Переводчик объяснил:
— Это означает «так» или «хорошо». Это показывает, что ваши слова приняты к сведению, но мнения о них не выражается. А теперь он хочет, чтобы рассказали о самцах СССР.
— Будет исполнено, — вежливо сказал Уссмак, словно Лидов был старшим над ним. — Я хочу сказать, что русские самцы такие храбрые, как другие тосевиты, которые мне встречались. Я хочу также сказать, что ваши танки хорошо сделаны, имеют хорошую пушку, хороший мотор и особенно хороши у них гусеницы для изрытой земли, столь обычной на Тосев-3.
Рот Лидова слегка приоткрылся. Уссмак принял это за хороший знак. Самец из — как это называется? — из НКВД, сокращенное имя — задал новый вопрос.
— После всех этих комплиментов, почему вы ставите славных солдат Красной Армии после немецких и британских?
Уссмак понял, что его попытка выехать на лести провалилась. Теперь ему придется говорить правду, пусть частично, и вряд ли Лидов выслушает ее с радостью. Самцы СССР искусно дробили восставших сибирских самцов на все меньшие и меньшие группы, каждый раз приводя правдоподобные оправдания. И теперь Уссмак остро почувствовал, насколько он одинок.
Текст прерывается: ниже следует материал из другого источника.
(** * cmd/generate.go: the generation pipeline of acs-engine

    A shallow embedding of [src/cmd/generate.go]: the loader
    ([NewGenerator], [getContService]), the override merge, the validator
    ([validatef], [validate]) and the command entry point, over an explicit
    file system and an explicit log of the external calls made.

    Go strings are byte sequences and are embedded as [string]; a [[]byte]
    is a [list byte]; a pointer that may be nil is an [option]; a nil
    dereference is the outcome [Panic].  The receiver [gc] and the
    argument [conf] are taken to be non-nil. *)

From Stdlib Require Import Strings.String Strings.Ascii Strings.Byte Lists.List Bool Arith Lia.
Import ListNotations.
Open Scope string_scope.

Set Implicit Arguments.

(* ================================================================== *)
(** ** Go standard library: strings *)

Module GoStrings.

(** [drop n s] is the Go slice [s[n:]] (for [n <= len(s)]). *)
Fixpoint drop (n : nat) (s : string) : string :=
  match n, s with
  | O, _ => s
  | S _, EmptyString => EmptyString
  | S k, String _ s' => drop k s'
  end.

(** [replace_from old new skip s]: the scan of [strings.Replace(s, old,
    new, -1)] for a non-empty [old].  [skip] counts the bytes of a match
    that are still to be jumped over; at [skip = 0] the scanner looks for
    [old] at the current position, leftmost match first, matches never
    overlapping. *)
Fixpoint replace_from (old new : string) (skip : nat) (s : string) : string :=
  match s with
  | EmptyString => EmptyString
  | String c s' =>
      match skip with
      | S k => replace_from old new k s'
      | O =>
          if prefix old s
          then new ++ replace_from old new (String.length old - 1) s'
          else String c (replace_from old new 0 s')
      end
  end.

(** [strings.Replace(s, old, new, -1)], [old] non-empty. *)
Definition ReplaceAll (s old new : string) : string :=
  replace_from old new 0 s.

(** [strings.Contains(s, sub)] as a proposition. *)
Definition occurs (sub s : string) : Prop :=
  exists pre post, s = pre ++ sub ++ post.

(** [strings.Contains(s, sub)], executable. *)
Fixpoint Contains (s sub : string) : bool :=
  prefix sub s ||
  match s with
  | EmptyString => false
  | String _ s' => Contains s' sub
  end.

(** [strings.Join(elems, sep)]. *)
Definition Join (elems : list string) (sep : string) : string :=
  String.concat sep elems.

End GoStrings.

(* ================================================================== *)
(** ** Go standard library: path *)

Module GoPath.

Definition slash : ascii := "/"%char.

(** The elements of a path: the pieces between slashes
    ([strings.Split(p, "/")]). *)
Fixpoint elements (p : string) : list string :=
  match p with
  | EmptyString => [EmptyString]
  | String c p' =>
      if Ascii.eqb c slash then EmptyString :: elements p'
      else match elements p' with
           | e :: es => String c e :: es
           | [] => [String c EmptyString]
           end
  end.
Выбирая слова с большой осторожностью, он сказал:
— По моим наблюдениям в СССР, боевые самцы с трудом корректируют свои планы, чтобы приспособиться к изменяющимся обстоятельствам. Они не так быстро реагируют на них, как немцы или британцы. В этом отношении они подобны Расе, что объясняет, вероятно, почему Раса добилась таких успехов в войне с ними. Пути сообщения также оставляют желать лучшего, и ваши танки, хотя и очень крепкие, не всегда размещаются наилучшим образом.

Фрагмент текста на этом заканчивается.